The goTenna Off-Grid Communication Device: Take A “Cell Network” on your next Field Trip

Imagine co-leading a science field trip indoors in a large museum with questionable cell coverage, or outside and too far from the nearest cell tower. The goTenna system allows you to directly contact another goTenna equipped teacher using their smartphone independent of a cellular connection. The goTennas are their own communication network that runs between the phones. And there is no limit to the number of goTennas that can play together.

The goTenna solve a couple unique problems that make them indispensable if you need such solutions. By basically creating their own network between devices, the goTennas allow popular smartphones and Android and iOS tablets to gain text messaging capabilities and possibly map-based GIS locations over a range up to a mile.

The tablet or phone uses Low-Energy Bluetooth to talk to the goTenna through an App interface so the goTenna device and phone must no farther than 10m of each other. Then the goTenna’s take over and the distance between any two goTennas can traverse much greater distances depending on the amount of terrestrial interference (buildings, trees, mountains, etc.). The goTenna uses radio waves in the 151-154 megahertz range.

The operation of the goTenna is straightforward and intuitive. The actual goTenna device is a little larger than a Sharpie pen, and turns on when the antenna is deployed by pulling it straight up out of the top of the goTenna case. A white LED light indicates activity. To turn off the goTenna, simply re-stow the antenna by pushing it back into its case.

Charging the goTenna is just like a cell phone using a microUSB. However the connector shroud on some microUSB cords might be too short to fully engage the contacts in the goTenna. The pair of included microUSB cords has extended connectors so they should not mingle with the rest of your microUSB cords in case you grab a cord that doesn’t easily fit. I have modified some cords on the fly using a razor blade to shave down the size of the USB plug. The charging port on the goTenna is at the opposite end of the device from the antenna, and secure under a rubberized cap. The goTenna is weatherproof and seems fairly durable given the number to times I’ve dropped mine.
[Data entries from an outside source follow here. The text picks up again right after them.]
(** * Open3D tensor registration: transformation estimation and LineSet

    A shallow embedding of
      - cpp/open3d/t/pipelines/registration/TransformationEstimation.cpp
      - cpp/open3d/t/geometry/LineSet.h
    Tensors are handles (blob address, dtype, device) into a store of
    buffers, so that in-place arithmetic ([Mul_], [Add_]) and aliasing are
    visible.  Exceptions ([utility::LogError], [Tensor::Assert...],
    [std::map::at]) are the [Err] branch of [result]; a raised exception
    leaves the store as it was at the point of the throw. *)

From Stdlib Require Import ZArith Uint63 PrimFloat SpecFloat FloatOps Lia.
From stdpp Require Import gmap strings list fin_maps.

Local Open Scope Z_scope.
Local Open Scope nat_scope.

(** ** Scalars

    The element type of floating tensors and of C++ [double].  The
    estimators only add, subtract, multiply, divide and take square roots,
    so the arithmetic is an interface.  The operations are those of
    [double]; [fround32] rounds a [double] to the nearest [float], which is
    what an operation on Float32 elements does to its result. *)

Class Scalar (F : Type) := {
  fzero : F;
  fone : F;
  fadd : F → F → F;
  fsub : F → F → F;
  fmul : F → F → F;
  fdiv : F → F → F;
  fsqrt : F → F;
  feqb : F → F → bool;
  of_int : Z → F;
  fround32 : F → F;
}.

(** Rounding of a binary64 value to the nearest binary32 value, ties to
    even, overflow to infinity, gradual underflow (precision 24, exponents
    below 128); the result is held as the binary64 value it widens to. *)
Definition round32 (x : float) : float :=
  match Prim2SF x with
  | S754_finite s m e => SF2Prim (binary_round 24 128 s m e)
  | _ => x
  end.

(** IEEE binary64, the meaning of [double] and of dtype Float64. *)
#[export] Instance float_Scalar : Scalar PrimFloat.float := {|
  fzero := 0%float;
  fone := 1%float;
  fadd := PrimFloat.add;
  fsub := PrimFloat.sub;
  fmul := PrimFloat.mul;
  fdiv := PrimFloat.div;
  fsqrt := PrimFloat.sqrt;
  feqb := PrimFloat.eqb;
  of_int := λ z, match z with
                 | Z0 => 0%float
                 | Zpos p => PrimFloat.of_uint63 (Uint63.of_Z (Zpos p))
                 | Zneg p => PrimFloat.opp (PrimFloat.of_uint63 (Uint63.of_Z (Zpos p)))
                 end;
  fround32 := round32;
|}.

(** Exact integer arithmetic, where nothing is rounded. *)
#[export] Instance Z_Scalar : Scalar Z := {|
  fzero := 0%Z;
  fone := 1%Z;
  fadd := Z.add;
  fsub := Z.sub;
  fmul := Z.mul;
  fdiv := Z.div;
  fsqrt := Z.sqrt;
  feqb := Z.eqb;
  of_int := λ z, z;
  fround32 := λ z, z;
|}.

(** ** Devices, dtypes, errors *)

Inductive DeviceType := CPU | CUDA.

Record Device := mkDevice { device_type : DeviceType; device_id : nat }.

Inductive Dtype := Float32 | Float64 | Int32 | Int64 | Bool.

#[export] Instance DeviceType_eq_dec : EqDecision DeviceType.
Proof. solve_decision. Defined.
#[export] Instance Device_eq_dec : EqDecision Device.
Proof. solve_decision. Defined.
#[export] Instance Dtype_eq_dec : EqDecision Dtype.
Proof. solve_decision. Defined.

(** The value an operation on elements of [dtype] stores: rounded to
    binary32 for Float32, as computed for Float64. *)
Definition round_to {F} `{!Scalar F} (dtype : Dtype) (x : F) : F :=
  match dtype with
  | Float32 => fround32 x
  | _ => x
  end.

(** An element-wise operation at the precision of [dtype]. *)
Definition rounded {F} `{!Scalar F} (dtype : Dtype) (f : F → F → F) : F → F → F :=
  λ a b, round_to dtype (f a b).

Definition CPU0 : Device := mkDevice CPU 0.
Definition CUDA0 : Device := mkDevice CUDA 0.

Definition DeviceType_ToString (d : DeviceType) : string :=
  match d with CPU => "CPU" | CUDA => "CUDA" end.

(** The exceptions the modelled code can raise, by origin. *)
Inductive error :=
  (** [utility::LogError(fmt, args...)] written in the sources: the format
      string and the devices it is given. *)
  | LogError (fmt : string) (args : list Device)
  (** [Tensor::AssertDevice], [Tensor::AssertDtype],
      [Tensor::AssertShapeCompatible]. *)
  | AssertDeviceFailed (have want : Device)
  | AssertDtypeFailed (have want : Dtype)
  | AssertShapeFailed (have : list nat)
  (** [TensorMap::at] on a missing key ([std::out_of_range]). *)
  | KeyNotFound (key : string)
  (** [TensorMap::Erase] of the primary key. *)
  | PrimaryKeyErase (key : string)
  (** Raised inside the tensor library. *)
  | BroadcastError (l r : list nat)
  | DimOutOfRange (dim ndims : nat)
  | RepeatedDim (dim : nat)
  | IndexOutOfBounds (i : Z) (len : nat)
  | IndexDtypeError (have : Dtype)
  | DeviceMismatch (l r : Device)
  | DtypeMismatch (l r : Dtype)
  | DtypeNotSupported
  | ScalarShapeError (have : list nat)
  | InvalidBlob (addr : nat).

Inductive result (A : Type) := Ok (a : A) | Err (e : error).
Arguments Ok {A} a.
Arguments Err {A} e.

Definition is_Ok {A} (r : result A) : Prop :=
  match r with Ok _ => True | Err _ => False end.

#[export] Instance result_ret : MRet result := λ A a, Ok a.
#[export] Instance result_bind : MBind result :=
  λ A B f r, match r with Ok a => f a | Err e => Err e end.

#[export] Instance result_fmap : FMap result :=
  λ A B f r, match r with Ok a => Ok (f a) | Err e => Err e end.

Definition from_option {A} (e : error) (o : option A) : result A :=
  match o with Some a => Ok a | None => Err e end.

(** ** Buffers

    A buffer holds the elements of a tensor of rank 0, 1 or 2 (the ranks
    the estimators and the LineSet attributes use), of one of the three
    element kinds. *)

Inductive Arr (A : Type) :=
  | A0 (x : A)
  | A1 (v : list A)
  | A2 (cols : nat) (rows : list (list A)).
Arguments A0 {A} x.
Arguments A1 {A} v.
Arguments A2 {A} cols rows.

Definition arr_shape {A} (a : Arr A) : list nat :=
  match a with
  | A0 _ => []
  | A1 v => [length v]
  | A2 c rows => [length rows; c]
  end.

Definition arr_map {A B} (f : A → B) (a : Arr A) : Arr B :=
  match a with
  | A0 x => A0 (f x)
  | A1 v => A1 (map f v)
  | A2 c rows => A2 c (map (map f) rows)
  end.

(** Row-major elements. *)
Definition arr_flat {A} (a : Arr A) : list A :=
  match a with
  | A0 x => [x]
  | A1 v => v
  | A2 _ rows => concat rows
  end.

(** Every row of a rank-2 buffer has [cols] elements. *)
Definition arr_wf {A} (a : Arr A) : Prop :=
  match a with
  | A2 c rows => Forall (λ r, length r = c) rows
  | _ => True
  end.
The goTennas are designed to be attached to a backpack or bag and away from the human body since proximity or touch to a person degrades the goTenna’s signal reducing its range. A strap with a snap makes for easy and versatile attaching to other objects, but the snap seems a little primitive compared to more modern buckles and fasteners. I also don’t quite trust a snap to keep my $100 (each) goTenna unit forever attached to a backpack daypack or shoulder bag while traversing the very country where a goTenna is needed.

For each user’s smartphone, the goTenna is two parts; a powered antenna system and an App. The free App is downloaded from Apple’s App Store and on Google’s Play Store so it should work on any recent iOS and Android device regardless if phone or not. This means you can load the app onto a basic tablet and essentially give it cellphone-like text messaging.

Before You Go

The App shows the battery life of the goTenna, but only if the App is installed. I’ve encountered a few times where I wanted to use the goTennas on the fly, but the reason for the goTenna is when there is no cell or wireless service, so you certainly cannot download the App at that time. Further, any maps that need downloading (which is all of them) must be done while in traditional connectivity like within a wireless network. 

There are three options for messaging between any two goTennas; a 1:1 directly to a specific goTenna, a group chat to all goTennas within range, and an emergency setting that identifies the message as a priority. A variation of the messaging is a request for the other user’s GPS location which the app can share if the phone or tablet is GPS enabled and the goTenna app has access to that data.

But wait. There’s more!

Taking this a step further, the goTenna antenna device also contains some onboard memory to remember messages it receives when the host device is out of range of the goTenna, switched off or has a dead battery. When a charge to the tablet or phone is available again, the saved messages are loaded as soon as the phone connects to the goTenna.

An exciting update to the goTenna family is the upcoming release of a mesh-network compatible version named the goTenna MESH. This new option allows each individual goTenna MESH device to create a bridge a between other goTenna devices. So you could imagine each goTenna MESH being at the center of a transmission circle perhaps with a two mile or more in diameter. Any overlap between goTenna MESH circles provide a continuous wireless network as long as there is a connective pathway between all signal circles.

While cell networks are fairly common, around the country, there are still plenty of places with spotty coverage, or no coverage. Walkie-talkies are a great solution for general speech contact, but they have limitations and require realtime attention. Leveraging the wonderful asychronious capabilities of text messaging, and GPS location sharing makes exploring new directions in so-called “off grid communication” something all teachers should be aware of when leaving the classroom with their students.